The history of the human family is complex, involving multiple groups of early humans. Neanderthals, an extinct group of archaic humans, inhabited Europe and Western and Central Asia for hundreds of thousands of years, appearing around 400,000 years ago and disappearing roughly 40,000 years ago. Their existence overlapped with the dispersal of early modern humans, Homo sapiens, out of Africa and into Eurasia. Genetic evidence confirms that these two groups interbred, resulting in a permanent genetic exchange. This ancient admixture event, likely occurring between 45,000 and 50,000 years ago in Western Eurasia, explains why the Neanderthal genetic signature persists in the modern human genome today.
The Legacy of Admixture
The genetic contribution from Neanderthals is not uniform across the global human population but follows a distinct geographical pattern. The vast majority of people with ancestry outside of Africa carry a measurable percentage of Neanderthal DNA, typically ranging from 1% to 4% of their total genome.

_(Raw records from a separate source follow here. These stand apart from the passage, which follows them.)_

(** One subscription, at the place behind [d] *)
Lemma pay_subscription_spec q d s r st w : activeSubscriptions st = d ++ s :: r -> alen (d ++ s :: r) = CCF_MAX_SUBSCRIPTIONS ->
  match due_period (q_epoch q) s with
  | None => pay_subscription q (alen d) (Some (st, w)) = Some (st, w)
  | Some k => match fund_transfer (sd_destination s) (s64 (sd_amountPerPeriod s)) w with
      | None => pay_subscription q (alen d) (Some (st, w)) = None
      | Some (w', x) => exists st', pay_subscription q (alen d) (Some (st, w)) = Some (st', w') /\ ccf_proposals st' = ccf_proposals st /\ subscriptionProposals st' = subscriptionProposals st /\
          activeSubscriptions st' = d ++ (if (0 <=? x) && (s32 (sd_numberOfPeriods s) - 1 <=? k) then zero_subscription else with_currentPeriod k s) :: r
      end
  end.
Proof.
  intros Ha Hlen. rewrite alen_app in Hlen. assert (place (alen d)) as Hp by (unfold alen in *; cbn [length] in Hlen; lia). unfold pay_subscription. rewrite Ha, get10, aget_middle by done. cbv zeta.
  destruct (due_period (q_epoch q) s) as [k|]; [|done]. destruct (fund_transfer _ _ w) as [[w' x]|]; [|done]. eexists. split; [done|].
  change (sd_currentPeriod (with_currentPeriod k s)) with k. change (sd_numberOfPeriods (with_currentPeriod k s)) with (sd_numberOfPeriods s).
  destruct (_ && _); (split; [done|]; split; [done|]); cbn [with_payment with_subscription activeSubscriptions]; by rewrite Ha, !set10, !aset_middle by done.
Qed.

Lemma pay_loop q r : forall d st w, activeSubscriptions st = d ++ r -> alen (d ++ r) = CCF_MAX_SUBSCRIPTIONS ->
  match pay_list (omap (due_payment (q_epoch q)) r) w with
  | None => for_loop (length r) (alen d) (pay_subscription q) (Some (st, w)) = None
  | Some (w', rs) => exists st', for_loop (length r) (alen d) (pay_subscription q) (Some (st, w)) = Some (st', w') /\ ccf_proposals st' = ccf_proposals st /\
      subscriptionProposals st' = subscriptionProposals st /\ activeSubscriptions st' = d ++ settle (q_epoch q) r rs
  end.
Proof.
  induction r as [|s r IH]; intros d st w Ha Hlen; [by exists st|]. rewrite omap_cons_list. cbn [length for_loop settle].
  pose proof (pay_subscription_spec q d s r st w Ha Hlen) as Hs. unfold due_payment at 1. replace (alen d + 1) with (alen (d ++ [s])) by (by rewrite alen_app).
  assert (forall t, d ++ t :: r = (d ++ [t]) ++ r) as Happ by (intros t; by rewrite <- app_assoc). assert (forall t, alen ((d ++ [t]) ++ r) = CCF_MAX_SUBSCRIPTIONS) as Hlen'.
  { intros t. rewrite <- Hlen, !alen_app. unfold alen. cbn [length]. lia. }
  destruct (due_period (q_epoch q) s) as [k|]; cbn [option_list option_rect app pay_list fst snd].
  - destruct (fund_transfer _ _ w) as [[w1 x]|]; [|rewrite Hs; apply pay_none]. destruct Hs as (st1 & -> & E1 & E2 & E3). rewrite Happ in E3.
    set (t := if (0 <=? x) && _ then _ else _) in *. replace (alen (d ++ [s])) with (alen (d ++ [t])) by (by rewrite !alen_app).
    specialize (IH (d ++ [t]) st1 w1 E3 (Hlen' t)). destruct (pay_list _ w1) as [[w2 rs]|]; [|done]. destruct IH as (st2 & -> & F1 & F2 & F3). exists st2. split; [done|]. split; [congruence|].
    split; [congruence|]. by rewrite F3, <- app_assoc.
  - rewrite Hs. rewrite Happ in Ha. specialize (IH (d ++ [s]) st w Ha (Hlen' s)). destruct (pay_list _ w) as [[w2 rs]|]; [|done].
    destruct IH as (st2 & -> & F1 & F2 & F3). exists st2. split; [done|]. split; [done|]. split; [done|]. by rewrite F3, <- app_assoc.
Qed.

(** ** The end of an epoch *)
Definition one_time (e : Z) st : list (Z * Z) := omap (slot_transfer e st) (seqZ 0 MP).
Definition new_subscriptions (e : Z) st : list SubscriptionProposalData := omap (slot_subscription e st) (seqZ 0 MP).
Definition table_after (e : Z) st : list SubscriptionData := fold_left (enter st) (new_subscriptions e st) (activeSubscriptions st).
Definition regular (e : Z) st : list (Z * Z) := omap (due_payment e) (table_after e st).

Lemma subscription_allowed e st p sp : fund_ok e st -> 0 < e -> in_slots p -> slot_subscription e st p = Some sp -> sp_destination sp <> 0 /\ (~ cancels sp -> on_schedule e (fresh sp)).
Proof.
  intros Hf He Hp. unfold slot_subscription. case_decide as Hc; [|done]. destruct Hc as [Ha Hn]. intros [= <-]. destruct (f_data _ _ Hf p Hp Hn ltac:(destruct Ha; lia)) as (D1 & D2 & _ & D3 & D4).
  rewrite D2. split; [by apply (accepted_destination e)|]. intros Hc. apply fresh_on_schedule; destruct Ha; (done || lia).
Qed.

Lemma table_spec e st m : fund_ok e st -> 0 < e -> holds m (activeSubscriptions st) ->
  holds (fold_left subscribe (new_subscriptions e st) m) (table_after e st) /\ Forall (on_schedule e) (table_after e st).
Proof.
  intros Hf He. unfold table_after, new_subscriptions. assert (Forall (fun sp => sp_destination sp <> 0 /\ (~ cancels sp -> on_schedule e (fresh sp))) (omap (slot_subscription e st) (seqZ 0 MP))) as Hall.
  { apply Forall_forall. intros sp (p & Hp%elem_of_seqZ & E)%list_elem_of_omap. by apply (subscription_allowed e st p); [|lia..|]. }
  pose proof (f_schedule _ _ Hf) as Hs. revert Hs m. generalize (activeSubscriptions st). induction Hall as [|sp sps [Hd Hfr] _ IH]; intros l Hs m Hh; [done|]. cbn [fold_left].
  destruct (accept_keeps e m sp (with_subs l st) Hh Hs Hd Hfr) as (l' & E & Hl & Hs'). unfold enter at 2 4. rewrite E. by apply IH.
Qed.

This presence is a direct consequence of interbreeding that occurred after modern humans migrated out of Africa. Populations whose ancestors remained in sub-Saharan Africa generally have little to no Neanderthal DNA. Studies show that East Asian populations tend to carry a slightly higher mean percentage than European populations. Although any single individual carries only a small percentage, combining the DNA of all modern non-Africans reveals that approximately 20% of the entire Neanderthal genome survives scattered across the human gene pool.
Neanderthal Traits in Modern Humans
The segments of Neanderthal DNA that were retained provided an evolutionary advantage to early modern humans encountering new environments outside of Africa. Many common Neanderthal-derived gene variants relate to skin, hair, and keratin production. These genes likely helped Homo sapiens adapt to the colder climates and different levels of sunlight exposure in Eurasia.
The immune system was also impacted by this genetic exchange. Neanderthal genes contributed to the human leukocyte antigen (HLA) complex, which helps the immune system fight off new pathogens. While beneficial for adapting to local infectious diseases, this archaic DNA also has less favorable effects. Neanderthal variants are associated with sun-induced skin lesions and a higher risk for conditions like hypercoagulation, or increased blood clotting.
Researchers have also linked Neanderthal DNA to various neurological and behavioral traits. Specific genetic segments influence the risk for developing depression, a propensity for nicotine addiction, and variations in sleep patterns. These associations highlight the subtle influence of this archaic DNA on the health and biology of present-day humans.
Purged DNA and Incompatible Genes
Despite the beneficial traits that persisted, a significant portion of the Neanderthal genome was removed from the modern human gene pool. This process, known as negative selection, eliminates genetic variants detrimental to an organism’s fitness. Areas where Neanderthal DNA is virtually absent are referred to as “Neanderthal deserts.”
A striking example of this purging is found on the X chromosome, which shows a five-fold depletion of Neanderthal ancestry compared to the rest of the genome. This pattern suggests that interbreeding produced hybrid offspring with reduced fertility or viability, particularly in males, since genes related to male fertility are enriched in these desert regions. Because Neanderthals had a smaller population size, mildly disadvantageous variants could persist, but once transferred to the much larger modern human population, these variants were efficiently selected against and removed.
How Scientists Reconstructed the Past
Quantifying and understanding the legacy of Neanderthal DNA is a recent scientific achievement, made possible by advancements in ancient DNA analysis. Geneticist Svante Pääbo pioneered the foundational work, developing techniques to extract and sequence highly fragmented and contaminated ancient DNA (aDNA) from fossil remains. Pääbo’s team successfully published a preliminary version of the complete Neanderthal genome in 2010, marking a breakthrough in paleogenomics.
This achievement relied on high-throughput sequencing technology, which allowed scientists to read millions of short DNA fragments simultaneously. After creating this high-quality reference genome, researchers used sophisticated computational methods to compare the Neanderthal sequence with the genomes of thousands of modern humans. By identifying specific genetic variants unique to Neanderthals and tracking their presence, scientists could precisely map the location, measure the percentage, and determine the functional consequences of the ancient genetic material.